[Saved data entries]
Lemma next_data_lba_spec es :
  FS_DATA_LBA <= next_data_lba es <= 0xFFFFFFFF /\
  forall i e, es !! i = Some e -> entry_used e = true ->
    fe_start_lba e + fe_capacity_sectors e <= 0xFFFFFFFF ->
    fe_start_lba e + fe_capacity_sectors e <= next_data_lba es.
Proof.
  destruct (next_data_from_spec es FS_DATA_LBA) as (H1 & H2 & H3).
  unfold next_data_lba. split; [unfold FS_DATA_LBA in *; lia|].
  intros i e He. rewrite Forall_lookup in H2. by apply (H2 i).
Qed.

**Problem:**
Scan the lines above for "FS_DATA_LBA <= next_data_lba" and for "destruct (next_data_from_spec es". Repeat exactly the line holding each of them and every line in between.

**Solution for this task:**
  FS_DATA_LBA <= next_data_lba es <= 0xFFFFFFFF /\
  forall i e, es !! i = Some e -> entry_used e = true ->
    fe_start_lba e + fe_capacity_sectors e <= 0xFFFFFFFF ->
    fe_start_lba e + fe_capacity_sectors e <= next_data_lba es.
Proof.
  destruct (next_data_from_spec es FS_DATA_LBA) as (H1 & H2 & H3).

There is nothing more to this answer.